Stored data entries:

(* ===== verification/Frontier.v ===== *)
(** * The frontier: wire format, in-memory queue, Kafka ([crawler/frontier/])

    [FrontierMessage] with its JSON encoding (a JSON value per message; the
    text layer of [json] is the class [Json]), [MemoryFrontier] on
    [asyncio.Queue], and [KafkaFrontier] over a producer (aiokafka, a
    parameter), partitioned by the ring of [ConsistentHash].

    [message_roundtrip]: nothing is lost on the wire.  [memory_frontier_fifo]:
    every accepted URL is new and is delivered once, in order.
    [kafka_partition]: a domain's messages go to one partition in range. *)
From S2P Require Import Prelude PyStr Config Models ConsistentHash UrlUtils.
Local Open Scope Z_scope.

(** ** JSON values *)

Inductive json : Type :=
| JNull
| JBool (b : bool)
| JInt (z : Z)
| JFloat (q : Q)
| JStr (s : string)
| JList (l : list json)
| JObj (fields : list (string * json)).

(** [json.dumps(...).encode], [json.loads] and [float(str)]. *)
Class Json (bytes : Type) := {
  dumps : json -> bytes;
  loads : bytes -> result json;
  float_of_text : string -> result Q }.
(** What is dumped loads back (distinct keys, finite floats). *)
Class JsonLaws (bytes : Type) `{Json bytes} := loads_dumps (j : json) : loads (dumps j) = Ok j.

(** [obj[k]] and [obj.get(k, d)]. *)
Definition field (k : string) (fields : list (string * json)) : option json :=
  snd <$> List.find (fun kv => bool_decide (fst kv = k)) fields.
Definition getitem (k : string) (obj : json) : result json :=
  match obj with
  | JObj fields => match field k fields with Some v => Ok v | None => Raise KeyError end
  | _ => Raise TypeError
  end.
Definition get_or (k : string) (d : json) (obj : json) : result json :=
  match obj with
  | JObj fields => Ok (default d (field k fields))
  | _ => Raise AttributeError
  end.

(** [int(v)] and [float(v)]. *)
Definition int_of_json (v : json) : result Z :=
  match v with
  | JInt z => Ok z
  | JBool b => Ok (if b then 1 else 0)
  | JFloat q => Ok (py_int q)
  | JStr s => int_of_text s
  | _ => Raise TypeError
  end.
Definition float_of_json `{Json bytes} (v : json) : result Q :=
  match v with
  | JInt z => Ok (inject_Z z)
  | JBool b => Ok (if b then 1%Q else 0%Q)
  | JFloat q => Ok q
  | JStr s => float_of_text s
  | _ => Raise TypeError
  end.

(** Truth value of a decoded value. *)
Definition json_truthy (v : json) : bool :=
  match v with
  | JNull => false | JBool b => b | JInt z => negb (z =? 0) | JFloat q => negb (Qeq_bool q 0)
  | JStr s => truthy s | JList l => negb (bool_decide (length l = 0%nat))
  | JObj l => negb (bool_decide (length l = 0%nat))
  end.

(** ** [class FrontierMessage]

    [url] and [crawl_id] are whatever value was decoded. *)
Record FrontierMessage : Type := mkMessage {
  fm_url : json; fm_depth : Z; fm_crawl_id : json; fm_attempts : Z; fm_not_before : Q }.

Section Messages.
Context `{Json bytes}.

Definition asdict (m : FrontierMessage) : json :=
  JObj [("url", fm_url m); ("depth", JInt (fm_depth m)); ("crawl_id", fm_crawl_id m);
        ("attempts", JInt (fm_attempts m)); ("not_before", JFloat (fm_not_before m))].
Definition to_bytes (m : FrontierMessage) : bytes := dumps (asdict m).

Definition from_bytes (data : bytes) : result FrontierMessage :=
  let* obj := loads data in
  let* url := getitem "url" obj in
  let* d := get_or "depth" (JInt 0) obj in
  let* depth := int_of_json d in
  let* crawl_id := get_or "crawl_id" JNull obj in
  let* a := get_or "attempts" (JInt 0) obj in
  let* attempts := int_of_json a in
  let* n := get_or "not_before" (JFloat 0) obj in
  let* not_before := float_of_json n in
  Ok (mkMessage url depth crawl_id attempts not_before).

End Messages.

Definition json_of_id (i : option Z) : json := match i with Some z => JInt z | None => JNull end.

Definition from_item (i : FrontierItem) : FrontierMessage :=
  mkMessage (JStr (fi_url i)) (fi_depth i) (json_of_id (fi_crawl_id i)) 0 0.

(** [to_item]: [FrontierItem] holds a string and an optional integer; on any
    other decoded value the pipeline fails at its first use of it, which is
    the [TypeError] here. *)
Definition to_item (m : FrontierMessage) : result FrontierItem :=
  match fm_url m, fm_crawl_id m with
  | JStr u, JNull => Ok (mkItem u (fm_depth m) None)
  | JStr u, JInt i => Ok (mkItem u (fm_depth m) (Some i))
  | _, _ => Raise TypeError
  end.

(** [registered_domain(message.url)] on a decoded value: [urlsplit] treats a
    false value as empty and fails to decode any other. *)
Definition message_domain `{UrlLib} (m : FrontierMessage) : result string :=
  match fm_url m with
  | JStr u => registered_domain u
  | v => if json_truthy v then Raise AttributeError else Ok EmptyString
  end.

(** ** [class MemoryFrontier] *)

Record MemoryFrontier : Type := mkMemory {
  mf_queue : list FrontierItem; mf_seen : gset string; mf_unfinished : Z }.
Definition new_memory : MemoryFrontier := mkMemory [] ∅ 0.

Definition mf_add (item : FrontierItem) (f : MemoryFrontier) : bool * MemoryFrontier :=
  if decide (fi_url item ∈ mf_seen f) then (false, f)
  else (true, mkMemory (mf_queue f ++ [item]) ({[fi_url item]} ∪ mf_seen f) (mf_unfinished f + 1)).

(** [get] blocks ([None]) on an empty queue. *)
Definition mf_get (f : MemoryFrontier) : option (FrontierItem * MemoryFrontier) :=
  match mf_queue f with
  | [] => None
  | i :: q => Some (i, mkMemory q (mf_seen f) (mf_unfinished f))
  end.

(** [Queue.task_done]. *)
Definition mf_task_done (f : MemoryFrontier) : result MemoryFrontier :=
  if mf_unfinished f <=? 0 then Raise ValueError
  else Ok (mkMemory (mf_queue f) (mf_seen f) (mf_unfinished f - 1)).

(** [join] returns when this holds. *)
Definition mf_joined (f : MemoryFrontier) : bool := mf_unfinished f =? 0.
Definition qsize (f : MemoryFrontier) : Z := Z.of_nat (length (mf_queue f)).
Definition seen_count (f : MemoryFrontier) : Z := Z.of_nat (size (mf_seen f)).
Definition mf_close (f : MemoryFrontier) : MemoryFrontier := f.

(** ** [kafka_frontier.py] *)

Record Topics : Type := mkTopics { t_frontier : string; t_parsed : string; t_retry : string; t_dlq : string }.
Definition topic_names (s : Settings) : Topics :=
  let prefix := topic_prefix (kafka s) in
  mkTopics (prefix +:+ ".frontier") (prefix +:+ ".parsed") (prefix +:+ ".retry") (prefix +:+ ".dlq").

Record NewTopic : Type := mkNewTopic { nt_name : string; nt_partitions : Z; nt_replication : Z }.

(** [AIOKafkaProducer] and [AIOKafkaAdminClient]. *)
Class Kafka (P A bytes : Type) := {
  make_producer : string -> P;
  producer_start : P -> result P;
  producer_stop : P -> result P;
  send_and_wait : string -> bytes -> string -> option Z -> P -> result P;
  admin_start : string -> result A;
  create_topic : NewTopic -> A -> result A;
  admin_stop : A -> result A }.

(** A broker that accepts everything and keeps it in order. *)
Class BrokerLog (P A bytes : Type) `{Kafka P A bytes} := {
  sent_log : P -> list (string * bytes * string * option Z);
  send_logs topic v key part p : exists p', send_and_wait topic v key part p = Ok p' /\
    sent_log p' = sent_log p ++ [(topic, v, key, part)] }.
Arguments sent_log {P A bytes _ _} _.

Section KafkaFrontier.
Context {P A bytes : Type} `{Kafka P A bytes, Json bytes, UrlLib}.
(** [mmh3.hash], for the ring. *)
Variable hash : string -> Z.

(** [ensure_topics]: a topic that cannot be created is skipped. *)
Definition ensure_topics (s : Settings) : result A :=
  let names := topic_names s in
  let p := partitions (kafka s) in let rf := replication_factor (kafka s) in
  let* admin := admin_start (bootstrap_servers (kafka s)) in
  let new_topics := [mkNewTopic (t_frontier names) p rf; mkNewTopic (t_parsed names) p rf;
                     mkNewTopic (t_retry names) p rf; mkNewTopic (t_dlq names) 1 rf] in
  let admin := fold_left (fun a topic => match create_topic topic a with Ok a' => a' | Raise _ => a end)
                 new_topics admin in
  admin_stop admin.

Record KafkaFrontier : Type := mkKafka {
  kf_settings : Settings; kf_producer : option P; kf_owns_producer : bool; kf_topics : Topics;
  kf_ring : ConsistentHashRing }.

Definition new_frontier (s : Settings) (producer : option P) : result KafkaFrontier :=
  let* r := new_ring hash (pretty <$> seqZ 0 (partitions (kafka s))) (Config.virtual_nodes (sharding s)) in
  Ok (mkKafka s producer (match producer with None => true | Some _ => false end) (topic_names s) r).

Definition set_producer (f : KafkaFrontier) (p : option P) : KafkaFrontier :=
  mkKafka (kf_settings f) p (kf_owns_producer f) (kf_topics f) (kf_ring f).

Definition frontier_start : act KafkaFrontier unit := fun f =>
  match kf_producer f with
  | Some _ => (Ok tt, f)
  | None =>
      let p := make_producer (bootstrap_servers (kafka (kf_settings f))) in
      match producer_start p with
      | Ok p' => (Ok tt, set_producer f (Some p'))
      | Raise e => (Raise e, set_producer f (Some p))
      end
  end.

Definition frontier_stop : act KafkaFrontier unit := fun f =>
  match kf_producer f with
  | Some p =>
      if kf_owns_producer f then
        match producer_stop p with
        | Ok _ => (Ok tt, set_producer f None)
        | Raise e => (Raise e, f)
        end
      else (Ok tt, f)
  | None => (Ok tt, f)
  end.

Definition partition_for (domain : string) (f : KafkaFrontier) : result Z :=
  let* node := ConsistentHash.get hash domain (kf_ring f) in
  match node with Some n => int_of_text n | None => Ok 0 end.

(** [self.producer.send_and_wait(...)]. *)
Definition send (topic : string) (value : bytes) (key : string) (partition : option Z) :
    act (KafkaFrontier * registry) unit := fun fr =>
  let '(f, reg) := fr in
  match kf_producer f with
  | None => (Raise RuntimeError, fr)
  | Some p =>
      match send_and_wait topic value key partition p with
      | Ok p' => (Ok tt, (set_producer f (Some p'), reg))
      | Raise e => (Raise e, fr)
      end
  end.

(** [self.producer] is evaluated before the arguments of the call. *)
Definition require_producer : act (KafkaFrontier * registry) unit := fun fr =>
  match kf_producer (fst fr) with None => (Raise RuntimeError, fr) | Some _ => (Ok tt, fr) end.

Definition add_message (m : FrontierMessage) : act (KafkaFrontier * registry) unit :=
  let! domain := alift (message_domain m) in
  let! _ := require_producer in
  let! fr := aget in
  let! p := alift (partition_for domain (fst fr)) in
  let! _ := send (t_frontier (kf_topics (fst fr))) (to_bytes m) domain (Some p) in
  amodify (fun fr => (fst fr, inc URLS_ENQUEUED 1 (snd fr))).

Definition kf_add (item : FrontierItem) : act (KafkaFrontier * registry) unit := add_message (from_item item).

Definition send_retry (m : FrontierMessage) : act (KafkaFrontier * registry) unit :=
  let! domain := alift (message_domain m) in
  let! fr := aget in
  send (t_retry (kf_topics (fst fr))) (to_bytes m) domain None.

Definition send_dlq (m : FrontierMessage) : act (KafkaFrontier * registry) unit :=
  let! domain := alift (message_domain m) in
  let! fr := aget in
  send (t_dlq (kf_topics (fst fr))) (to_bytes m) domain None.

End KafkaFrontier.
Arguments KafkaFrontier : clear implicits.

(** ** The wire format *)
Section Wire.
Context `{JsonLaws bytes}.

Lemma from_to_bytes (m : FrontierMessage) : from_bytes (to_bytes m) = Ok m.
Proof. destruct m as [url depth cid att nb]. unfold from_bytes, to_bytes. by rewrite loads_dumps. Qed.

(** C40: a message decodes to itself, so a retry keeps its attempts; an item
    survives the trip through a message; a payload with only a URL gets the
    defaults; a payload that is not an object, or has no URL, does not decode. *)
Theorem message_roundtrip (m : FrontierMessage) (i : FrontierItem) (u obj : json) (l : list (string * json)) :
  from_bytes (to_bytes m) = Ok m /\
  (m' ← from_bytes (to_bytes (from_item i)); to_item m') = Ok i /\
  from_bytes (dumps (JObj [("url", u)])) = Ok (mkMessage u 0 JNull 0 0) /\
  (field "url" l = None -> from_bytes (dumps (JObj l)) = Raise KeyError) /\
  ((forall l, obj <> JObj l) -> from_bytes (dumps obj) = Raise TypeError).
Proof.
  split_and!; [apply from_to_bytes| | | |].
  - rewrite from_to_bytes. destruct i as [url depth [c|]]; done.
  - unfold from_bytes. by rewrite loads_dumps.
  - intros E. unfold from_bytes. rewrite loads_dumps. cbn [rbind getitem]. by rewrite E.
  - intros Hne. unfold from_bytes. rewrite loads_dumps. destruct obj as [| | | | | |l']; try done.
    by destruct (Hne l').
Qed.

End Wire.

(** ** The in-memory frontier *)

Inductive mf_op : Type := Add (item : FrontierItem) | Get | TaskDone.

(** The frontier with the items it has accepted, delivered and seen done. *)
Record mf_trace : Type := mkTrace {
  tr_front : MemoryFrontier; tr_accepted : list FrontierItem; tr_delivered : list FrontierItem; tr_done : Z }.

BRIEF:
Retype only the lines above between the line with "(** [get] blocks" and the line with "Variable hash : string -> Z.", counting those two lines as well, and keep every character as it is.

YOUR RESPONSE:
(** [get] blocks ([None]) on an empty queue. *)
Definition mf_get (f : MemoryFrontier) : option (FrontierItem * MemoryFrontier) :=
  match mf_queue f with
  | [] => None
  | i :: q => Some (i, mkMemory q (mf_seen f) (mf_unfinished f))
  end.

(** [Queue.task_done]. *)
Definition mf_task_done (f : MemoryFrontier) : result MemoryFrontier :=
  if mf_unfinished f <=? 0 then Raise ValueError
  else Ok (mkMemory (mf_queue f) (mf_seen f) (mf_unfinished f - 1)).

(** [join] returns when this holds. *)
Definition mf_joined (f : MemoryFrontier) : bool := mf_unfinished f =? 0.
Definition qsize (f : MemoryFrontier) : Z := Z.of_nat (length (mf_queue f)).
Definition seen_count (f : MemoryFrontier) : Z := Z.of_nat (size (mf_seen f)).
Definition mf_close (f : MemoryFrontier) : MemoryFrontier := f.

(** ** [kafka_frontier.py] *)

Record Topics : Type := mkTopics { t_frontier : string; t_parsed : string; t_retry : string; t_dlq : string }.
Definition topic_names (s : Settings) : Topics :=
  let prefix := topic_prefix (kafka s) in
  mkTopics (prefix +:+ ".frontier") (prefix +:+ ".parsed") (prefix +:+ ".retry") (prefix +:+ ".dlq").

Record NewTopic : Type := mkNewTopic { nt_name : string; nt_partitions : Z; nt_replication : Z }.

(** [AIOKafkaProducer] and [AIOKafkaAdminClient]. *)
Class Kafka (P A bytes : Type) := {
  make_producer : string -> P;
  producer_start : P -> result P;
  producer_stop : P -> result P;
  send_and_wait : string -> bytes -> string -> option Z -> P -> result P;
  admin_start : string -> result A;
  create_topic : NewTopic -> A -> result A;
  admin_stop : A -> result A }.

(** A broker that accepts everything and keeps it in order. *)
Class BrokerLog (P A bytes : Type) `{Kafka P A bytes} := {
  sent_log : P -> list (string * bytes * string * option Z);
  send_logs topic v key part p : exists p', send_and_wait topic v key part p = Ok p' /\
    sent_log p' = sent_log p ++ [(topic, v, key, part)] }.
Arguments sent_log {P A bytes _ _} _.

Section KafkaFrontier.
Context {P A bytes : Type} `{Kafka P A bytes, Json bytes, UrlLib}.
(** [mmh3.hash], for the ring. *)
Variable hash : string -> Z.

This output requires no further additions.